The point is that Telsa is not the trailblazer it pretends to be, especially with cars accessible to a larger cross-section of the American public. If they can make useful contributions to a shift to electric cars for a wider cross section of American consumers, then that’s great - I do welcome it. They’ve not really done so thus far. And as far as labor practices, they’ve worked to claw back all the hard earned gains made by labor in the 20th century by the UAW. If that’s the future of working the car industry for the rank and file worker, that’s a huge step backwards.
Maybe they should work WITH the industry and with especially labor, instead of “disrupting”?
And that’s if you ignore the EV-1 in the late 90s! If it had not been strangled by the oil cos, we’d be a lot further down the road to electric cars across the industry.
I can’t get my 18 year old son to focus on driving long enough to finish his lessons. He wants to get back to his iPhone. I predict that an Apple car will be a slow driving fully automatic machine, so that the passengers can give their attention to their devices.
Electrics dominated US and Euro cities pre-1910, especially taxis. Electric vehicles for commercial / industrial / transit applications have been built continuously ever since. Musk just kicked-in the notion that personal EVs could be ‘sexy’.
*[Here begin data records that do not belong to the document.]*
(** * Personal Agent: the Remote Session Gateway, its PTY pool, the service
      supervisor and the client SDK, as a shallow embedding.

    The TypeScript sources are embedded as pure functions over explicit
    state.  Every nondeterministic input of the program (the clock, a fresh
    UUID, the outcome of a spawn, the ready state of a socket) is an explicit
    argument or a component of the state; every effect on the outside world
    (a frame written to a socket, a socket closed, a signal sent to a child,
    an event emitted) is an entry of an output trace.

    JavaScript [Map] and [Set] are [gmap] and [gset]; the iteration order of a
    [Map] is not modelled, so statements about broadcasts and listings speak
    about membership, not about order. *)

From stdpp Require Import gmap strings list fin_maps pretty.
From Stdlib Require Import ZArith QArith Ascii String.

Close Scope Q_scope.
Local Open Scope string_scope.
Local Open Scope list_scope.
Local Open Scope Z_scope.

(* ===================================================================== *)
(** * Part I: definitions                                                 *)
(* ===================================================================== *)

(** ** JavaScript string and value helpers *)

Module Js.
(** X23. The handler of [POST /scrape/].  It requests a prefix
    of the initial URLs and publishes only records of depth 1, which are
    appended to the topic.  When it returns, it has requested every
    initial URL, the producer is closed, no record is left after the
    committed offset (so the records it published are consumed by
    nobody of the group), and the consumer iteration has ended.  When
    it raises, the exception is a Redis error, a ValueError of urllib,
    or the OSError of [open] in [create_file], the last only when the
    file name of one of the initial URLs is too long; and [cleanup] was
    skipped: the producer is still open and the committed offset is
    unchanged. *)
Theorem api_start_scraping_outcomes env urls w :
  let r := api_start_scraping env urls w in
  fetched (out r) `prefix_of` urls
  /\ Forall (λ m, msg_depth m = 1) (sent (out r))
  /\ topic (world r) = topic w ++ sent (out r)
  /\ (res r = Ret tt ->
      fetched (out r) = urls /\ pending (world r) = []
      /\ producer_closed (world r) = true /\ iteration_ends env = true)
  /\ (forall e, res r = Raise e ->
        (e = RedisResponseError \/ e = ValueError
         \/ e = OSError /\ Exists (λ u, file_name_fits u = false) urls)
        /\ producer_closed (world r) = false /\ committed (world r) = committed w).
Proof.
  cbn zeta. rewrite api_run. cbv zeta.
  set (self := Example.scraper_at (time_time env (asked w))).
  set (w0 := set_producer_closed false (tick w)).
  destruct (start_scraping_summary env self urls w0)
    as (Hp & Hr & Hc & Hpc & Ht & Hd & He & _ & Hnc & _).
  cbn zeta in *.
  set (s := start_scraping env self urls w0) in *.
  change (0 >? max_depth self) with false in Hp. cbv iota in Hp.
  specialize (Hnc eq_refl).
  destruct (res s) as [[]|e|] eqn:Hs.
  - destruct (cleanup_summary env (world s)) as (Hcr & Hcp & Hcd & Hcf & Hcs & _ & Hct & _).
    cbn zeta in *. set (c := cleanup env (world s)) in *.
    unfold prepend. cbn [out world res app].
    change (fetched (EvTime :: ?x)) with (fetched x).
    change (sent (EvTime :: ?x)) with (sent x).
    rewrite fetched_app, sent_app, Hcf, Hcs, !app_nil_r.
    refine (conj Hp (conj Hd (conj _ (conj _ _)))).
    + rewrite Hct. exact Ht.
    + intros Hres. rewrite Hcr in Hres.
      destruct (iteration_ends env); [|done].
      repeat split; try done. by apply Hr.
    + intros e Hres. rewrite Hcr in Hres. by destruct (iteration_ends env).
  - unfold prepend. cbn [out world res app].
    change (fetched (EvTime :: ?x)) with (fetched x).
    change (sent (EvTime :: ?x)) with (sent x).
    refine (conj Hp (conj Hd (conj Ht (conj _ _)))); [done|].
    intros e' [= <-]. rewrite Hpc, Hc. repeat split.
    destruct He as [He|[[= ->] Hx]]; [|by auto].
    cbn in He. destruct e; try done; auto.
  - by destruct He as [He|[He _]].
Qed.
Definition urlsplit (url dflt_scheme : string) : outcome parts :=
  let url := remove_chars tab_cr_lf (lstrip_by c0_or_space url) in
  let dflt_scheme :=
    remove_chars tab_cr_lf (rev (lstrip_by c0_or_space (rev (lstrip_by c0_or_space dflt_scheme)))) in
  let '(sch, url) :=
    match partition ":" url with
    | Some (pre, post) =>
        if head_is is_alpha pre && forallb scheme_char (list_ascii_of_string pre)
        then (lower pre, post) else (dflt_scheme, url)
    | None => (dflt_scheme, url)
    end in
  '(nl, url) ←
    (if startswith "//" url then
       let '(nl, rest) := span_until (fun c => has_char c "/?#") (drop2 url) in
       if xorb (has_char "[" nl) (has_char "]" nl)
       then Raise (ValueError "Invalid IPv6 URL")
       else Return (nl, rest)
     else Return (EmptyString, url));
  let '(url, frag) := split1 "#" url in
  let '(url, qry) := split1 "?" url in
  Return (Parts sch nl url EmptyString qry frag).

(** The text up to and including the last [/], and the text after it. *)
Definition split_last_segment (u : string) : string * string :=
  let '(last_rev, dir_rev) := span_until (Ascii.eqb "/") (rev u) in
  (rev dir_rev, rev last_rev).

(** [_splitparams]: the parameters start at the first [;] of the last
    path segment. *)
Definition splitparams (url : string) : string * string :=
  let '(dir, last) := split_last_segment url in
  match partition ";" last with
  | Some (pre, post) => (dir ++ pre, post)
  | None => (url, EmptyString)
  end.

Definition urlparse (url dflt_scheme : string) : outcome parts :=
  r ← urlsplit url dflt_scheme;
  if mem (scheme r) uses_params && has_char ";" (path r)
  then let '(u, ps) := splitparams (path r) in
       Return (Parts (scheme r) (netloc r) u ps (query r) (fragment r))
  else Return r.

Definition urlunsplit (sch nl url qry frag : string) : string :=
  let url :=
    if truthy nl || (truthy sch && mem sch uses_netloc && negb (startswith "//" url))
    then "//" ++ nl ++ (if truthy url && negb (startswith "/" url) then "/" ++ url else url)
    else url in
  let url := if truthy sch then sch ++ ":" ++ url else url in
  let url := if truthy qry then url ++ "?" ++ qry else url in
  if truthy frag then url ++ "#" ++ frag else url.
EVs are great where charging infrastructure exists. The nearest stations in my area are 20 miles downhill so they won’t swarm here soon. Another system-wide PG&E outage would leave hundreds of miles of roads unpowered. Many apartment dwellers lack powered parking spaces so forget overnight charging.
Personal EVs currently are for prosperous show-offs, and suburban commuters with home garages not filled with stuff. We do not qualify.
My intent was not to cheerlead for GM either (and one of the companies I noted was, after all, Japanese). My point was basically the same as @anon61221983’s. Tesla certainly helped move public perception a bit and helped demonstrate there is a market that was being ignored a bit too much, but they get way too much credit for “inventing” electric cars or somehow “making” them practical. The original Roadster, after all, literally had off the shelf laptop batteries in it. The tech was ready and they showed that. It’s good that Tesla nudged things along, but their market valuation and reputation are so far beyond what they’re actually doing that it’s crazy.
My point was only that, once shown there was a demand, companies like Nissan and GM made cars just as good without too much difficulty. Plus, if you buy a Bolt or Leaf (or eGolf, e500, etc) odds are good you’ll still be able to get parts for it in 15 years. I wouldn’t put money on that with Tesla (and literally didn’t, partly for that reason).
Where I have said that they simply choose not to do those things?
I am pretty aware that the path in education are for the most part on peer and family pressure. Kids aren’t directly forced to seek a path, and when this happen the results are poor. But are convinced that certain study areas are better than other ones. On the contrary at least for what I’ve seen the engineering faculties are welcoming girl to take the path, sometimes there’s the asshole professor, but this is for all universities.
Women are ACTIVELY steered away from these fields, at a pretty young age (girls aren’t good at math and science, etc). The ones who make it through to college get it even worse.
Women who are in the field say other wise. And even if the faculty is welcoming, often the male students make it a nightmare to stay in.
None of this is a secret, people have been talking about it for years now.